The first legal opinion that can be found on Westlaw and LexisNexis, two leading comprehensive legal databases, is State v. Baldwin, 10 N.W. 645 (Iowa 1881), a case decided by the Supreme Court of Iowa on December 8, 1881.

State v. Baldwin commenced when the trustees of the “Union Meeting-House of the Methodist Church” in Lick Creek Township, Iowa, filed a complaint in the state’s Van Buren (County) circuit court on February 24, 1879, alleging that Seventh-day Adventist leaders W. A. Carter, Josiah Saddler, E. J. Waggoner, Ira J. Hankins, and others had broken into and damaged the Union Meeting-House. The Methodist Church trustees requested the court to issue a preliminary injunction preventing Adventists from entering their church building.

It took the Van Buren circuit court ten months to issue its decision on this matter. When it did in December 1879, the court ruled that the Adventists may not break into or damage the Methodist church building. At the same time, the court held: “it is the duty of the said trustees to admit the defendants . . . to the use of said church, for religious service, when the Protestant Methodists are not using said church for said services, and when there is no other applicant for such purpose. The said trustees are hereby required and commanded to so admit defendants upon proper application.”  In other words, the Methodists were required to give permission.

The reason for such a mandate? It was the Methodist church’s articles of incorporation which contained the following provision: “It shall be the duty of the board of trustees to admit all evangelical ministers of other churches at any time the Methodists are not using the house themselves.”  Because the Methodist church itself had made available its own building to all other evangelical ministers when it was not using the building, the court said the trustees of the church could not discriminate.

After the Van Buren circuit court issued the order in favor of the Adventists, Josiah Saddler filed an application on Friday, January 2, 1880, for the use of the Methodist church building the next day. Thomas Baldwin, president of the Methodist church board of trustees, summarily refused the request.  Saddler then asked Baldwin to call a church board of trustees meeting to consider the request, which Baldwin also refused.

Saddler then took the matter to the Van Buren court, which resulted in the court’s December order to be formally served on the Methodist church trustees. This compelled Baldwin to give public notice of a churchwide meeting to be held on February 14, 1880. Saddler and Carter attended the meeting on behalf of the Adventists, with a specific request to use the building on February 28, but waited outside the building while the church voted.
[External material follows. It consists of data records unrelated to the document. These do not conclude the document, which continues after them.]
(** A process that is stopped is in no table any more, and a signal to go on
    finds nobody. *)
Lemma stopped_process_lost :
  let s := after (boot two ()) [(0, ASpawn true None 7 0 9); (0, ASend 1 (sig SIGSTOP)); (0, ATake)] in
  processes (pm (sw s)) !! 1 = None ∧ held s !! 1 = None ∧ zombies (pm (sw s)) !! 1 = None ∧ (send_signal 0 1 (sig SIGCONT) (sw s)).1 = Ok false.
Proof. vm_compute. done. Qed.

(** Between leaving the table and being announced as running a process gets no
    signals. *)
Lemma signal_missed : is_Some (held first_on_cpu !! 1) ∧ (send_signal 0 1 (sig SIGKILL) (sw first_on_cpu)).1 = Ok false.
Proof. vm_compute. split; [by eexists|done]. Qed.

(** An exit status from 128 on is taken for a signal. *)
Lemma exit_200_is_a_signal : wait_status (EvExited 200) = 72 ∧ wait_status (EvExited 72) = 72 * 256.
Proof. done. Qed.

(** A child ends after its parent found no event and before the parent sleeps:
    the event is there, and the parent sleeps on. *)
Lemma wait_wakeup_lost :
  let s := after in_call [(0, AWait 1 SelAny 0 true); (0, ASpawn true (Some 1) 8 1 9); (1, ATake); (1, AReturn 2 231 (DExit 0)); (0, ABlock 1 (BWaitChild SelAny Wait4 0 0 0))] in
  child_events (pm (sw s)) !! 1 = Some [mkChildEvent 2 (EvExited 0)] ∧ (p_state <$> processes (pm (sw s)) !! 1) = Some (Blocked (BWaitChild SelAny Wait4 0 0 0)).
Proof. vm_compute. done. Qed.

(** Memory in which every word is the least offset. *)
Definition forged : ProcEnv () := {|
  user_read _ _ n e := (Some (le_bytes n (2 ^ 63)), e);
  user_write := user_write; page_fault := page_fault; file_of := file_of; file_poll := file_poll; file_register := file_register; file_unregister := file_unregister;
  signalfd_notify := signalfd_notify; wake_listeners := wake_listeners; signal_frame := signal_frame; set_return := set_return; shm_register := shm_register;
  shm_exit := shm_exit; shm_replace := shm_replace; itimer_reap := itimer_reap; monotonic_nanos := monotonic_nanos;
|}.
Definition with_robust (head : Z) (p : KernelProcess) : KernelProcess :=
  mkProcess (identity p) (p_pidfd p) (task p) (assigned_cpu p) (kernel_context p) (pending_exec p) (pending_syscall p) (pending_file_waits p) (vfork_parent p) (set_child_tid p)
    (Some head) 24 (clear_child_tid p) (p_files p) (p_signals p) (wake_result p) (p_state p).

(** A process can end the kernel with the offset of its robust list. *)
Lemma robust_offset_panics : (cleanup_robust_list (ProcEnv0 := forged) 0 (with_robust 0x2000 caller) (sw in_call)).1 = Panic.
Proof. vm_compute. done. Qed.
The church resolved to refuse the Adventists’ request for these three reasons, which the trustees formally adopted:

(1) “[The Adventists] have caused strife, contention, and hard feelings in our neighborhood”;

(2) “They did break open and abuse said house, and failed to make good the damages done”;

(3) “We do not acknowledge as orthodox a people who deny the immortality of the human soul, and who violate and ignore the Christian Sabbath; who in theory deny the resurrection from the dead.”

The Adventists were insistent on having the Van Buren court’s order enforced. Thus, in April 1880, they filed an “information for contempt” against the Methodist church trustees, which led the court to issue an order to show cause as to why the trustees should not be punished for contempt in refusing to obey the December 1879 order. The trustees presented themselves in court in response to the order. The court fined Baldwin ten dollars or imprisonment for three days. Each of the other trustees was fined one dollar. In addition, the trustees were charged the costs of the proceeding, amounting to $98.10.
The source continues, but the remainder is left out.